# Assigned task
Starting with the line that contains "Definition set_id (new_id" and stopping after the line that contains "(** [std::sort(first, last)]", return each line below exactly as written, with no others.
Dataset content: Begin
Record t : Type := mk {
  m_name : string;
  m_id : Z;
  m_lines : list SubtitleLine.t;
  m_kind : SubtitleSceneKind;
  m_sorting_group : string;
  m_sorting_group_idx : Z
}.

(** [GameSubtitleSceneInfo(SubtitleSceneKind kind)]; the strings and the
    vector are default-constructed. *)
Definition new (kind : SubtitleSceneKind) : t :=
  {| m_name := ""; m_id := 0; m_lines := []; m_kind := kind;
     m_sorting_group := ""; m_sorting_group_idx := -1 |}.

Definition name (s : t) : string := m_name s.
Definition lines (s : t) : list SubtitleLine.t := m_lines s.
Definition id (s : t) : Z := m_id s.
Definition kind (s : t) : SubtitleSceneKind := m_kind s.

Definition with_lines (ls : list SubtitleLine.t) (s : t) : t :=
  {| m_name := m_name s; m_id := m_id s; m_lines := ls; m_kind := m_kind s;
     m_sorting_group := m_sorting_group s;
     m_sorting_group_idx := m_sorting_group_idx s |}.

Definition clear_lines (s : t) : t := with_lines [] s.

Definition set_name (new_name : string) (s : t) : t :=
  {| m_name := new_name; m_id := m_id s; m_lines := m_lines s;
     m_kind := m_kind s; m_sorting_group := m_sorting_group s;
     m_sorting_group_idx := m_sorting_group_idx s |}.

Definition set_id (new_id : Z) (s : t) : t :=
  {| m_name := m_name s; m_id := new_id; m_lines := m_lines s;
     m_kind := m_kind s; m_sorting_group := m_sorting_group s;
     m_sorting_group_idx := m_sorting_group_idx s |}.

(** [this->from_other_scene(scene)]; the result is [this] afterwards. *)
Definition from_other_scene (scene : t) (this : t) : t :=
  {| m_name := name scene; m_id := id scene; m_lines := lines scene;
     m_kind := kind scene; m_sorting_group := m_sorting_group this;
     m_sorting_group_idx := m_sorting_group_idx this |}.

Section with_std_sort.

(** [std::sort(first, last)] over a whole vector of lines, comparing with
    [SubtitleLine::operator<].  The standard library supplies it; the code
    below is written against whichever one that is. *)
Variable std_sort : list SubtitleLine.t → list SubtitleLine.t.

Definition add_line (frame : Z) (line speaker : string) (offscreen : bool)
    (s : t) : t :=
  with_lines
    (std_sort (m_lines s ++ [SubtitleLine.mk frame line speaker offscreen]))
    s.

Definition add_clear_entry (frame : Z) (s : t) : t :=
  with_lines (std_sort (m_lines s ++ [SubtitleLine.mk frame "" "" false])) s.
Dataset content: End
Dataset content: Begin
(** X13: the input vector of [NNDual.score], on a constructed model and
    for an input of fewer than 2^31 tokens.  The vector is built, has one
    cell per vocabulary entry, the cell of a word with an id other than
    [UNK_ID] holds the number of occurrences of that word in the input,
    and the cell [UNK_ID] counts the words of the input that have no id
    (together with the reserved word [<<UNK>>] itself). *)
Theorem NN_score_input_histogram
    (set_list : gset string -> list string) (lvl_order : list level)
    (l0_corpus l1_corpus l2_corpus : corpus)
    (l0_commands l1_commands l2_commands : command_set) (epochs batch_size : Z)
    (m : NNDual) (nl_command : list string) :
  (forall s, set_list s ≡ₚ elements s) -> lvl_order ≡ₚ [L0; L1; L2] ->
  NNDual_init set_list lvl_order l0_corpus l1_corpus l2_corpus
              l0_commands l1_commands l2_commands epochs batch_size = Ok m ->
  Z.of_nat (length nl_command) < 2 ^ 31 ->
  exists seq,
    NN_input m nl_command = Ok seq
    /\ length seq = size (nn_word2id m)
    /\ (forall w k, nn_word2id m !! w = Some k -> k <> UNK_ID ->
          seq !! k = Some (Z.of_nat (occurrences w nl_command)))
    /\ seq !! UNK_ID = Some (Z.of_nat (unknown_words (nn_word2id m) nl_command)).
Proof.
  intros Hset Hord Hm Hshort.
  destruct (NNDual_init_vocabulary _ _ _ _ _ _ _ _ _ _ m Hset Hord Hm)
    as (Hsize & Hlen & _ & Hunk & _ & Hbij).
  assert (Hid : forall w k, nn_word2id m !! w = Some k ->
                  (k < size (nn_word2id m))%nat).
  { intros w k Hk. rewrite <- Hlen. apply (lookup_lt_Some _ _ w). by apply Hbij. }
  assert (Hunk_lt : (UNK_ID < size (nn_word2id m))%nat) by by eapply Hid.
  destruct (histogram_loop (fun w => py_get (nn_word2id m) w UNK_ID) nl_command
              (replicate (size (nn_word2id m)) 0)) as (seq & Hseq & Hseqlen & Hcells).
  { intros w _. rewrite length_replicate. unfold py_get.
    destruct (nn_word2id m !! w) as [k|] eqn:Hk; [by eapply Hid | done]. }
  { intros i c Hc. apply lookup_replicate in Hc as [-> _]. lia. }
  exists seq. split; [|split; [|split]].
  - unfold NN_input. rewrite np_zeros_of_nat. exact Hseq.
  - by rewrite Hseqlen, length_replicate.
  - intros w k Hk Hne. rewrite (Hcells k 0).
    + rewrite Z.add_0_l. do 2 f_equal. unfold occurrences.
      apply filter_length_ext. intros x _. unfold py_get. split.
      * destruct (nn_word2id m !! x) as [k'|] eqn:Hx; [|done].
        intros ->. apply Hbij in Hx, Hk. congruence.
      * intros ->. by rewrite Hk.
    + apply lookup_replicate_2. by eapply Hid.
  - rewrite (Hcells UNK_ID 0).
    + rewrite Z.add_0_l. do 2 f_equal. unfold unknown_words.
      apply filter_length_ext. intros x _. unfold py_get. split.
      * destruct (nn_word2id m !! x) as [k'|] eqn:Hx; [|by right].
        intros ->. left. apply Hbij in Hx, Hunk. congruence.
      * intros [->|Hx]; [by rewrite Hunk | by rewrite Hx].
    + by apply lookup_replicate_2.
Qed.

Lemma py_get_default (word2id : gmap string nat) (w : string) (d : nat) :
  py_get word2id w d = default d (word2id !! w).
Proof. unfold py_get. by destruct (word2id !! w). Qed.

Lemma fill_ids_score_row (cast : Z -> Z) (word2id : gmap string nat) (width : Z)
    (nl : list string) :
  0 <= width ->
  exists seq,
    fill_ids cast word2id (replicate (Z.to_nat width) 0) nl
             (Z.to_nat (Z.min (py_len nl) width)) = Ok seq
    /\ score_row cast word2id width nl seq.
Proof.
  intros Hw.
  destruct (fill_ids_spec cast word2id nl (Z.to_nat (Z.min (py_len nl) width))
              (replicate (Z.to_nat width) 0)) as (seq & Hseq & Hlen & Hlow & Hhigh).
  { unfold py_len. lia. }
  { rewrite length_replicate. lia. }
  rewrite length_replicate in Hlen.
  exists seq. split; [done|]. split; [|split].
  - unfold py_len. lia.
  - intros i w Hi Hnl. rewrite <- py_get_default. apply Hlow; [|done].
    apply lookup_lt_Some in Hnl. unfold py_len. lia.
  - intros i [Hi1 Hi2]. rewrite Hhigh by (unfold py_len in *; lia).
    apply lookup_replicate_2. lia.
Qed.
Dataset content: End
# Solution below
Definition set_id (new_id : Z) (s : t) : t :=
  {| m_name := m_name s; m_id := new_id; m_lines := m_lines s;
     m_kind := m_kind s; m_sorting_group := m_sorting_group s;
     m_sorting_group_idx := m_sorting_group_idx s |}.

(** [this->from_other_scene(scene)]; the result is [this] afterwards. *)
Definition from_other_scene (scene : t) (this : t) : t :=
  {| m_name := name scene; m_id := id scene; m_lines := lines scene;
     m_kind := kind scene; m_sorting_group := m_sorting_group this;
     m_sorting_group_idx := m_sorting_group_idx this |}.

Section with_std_sort.

(** [std::sort(first, last)] over a whole vector of lines, comparing with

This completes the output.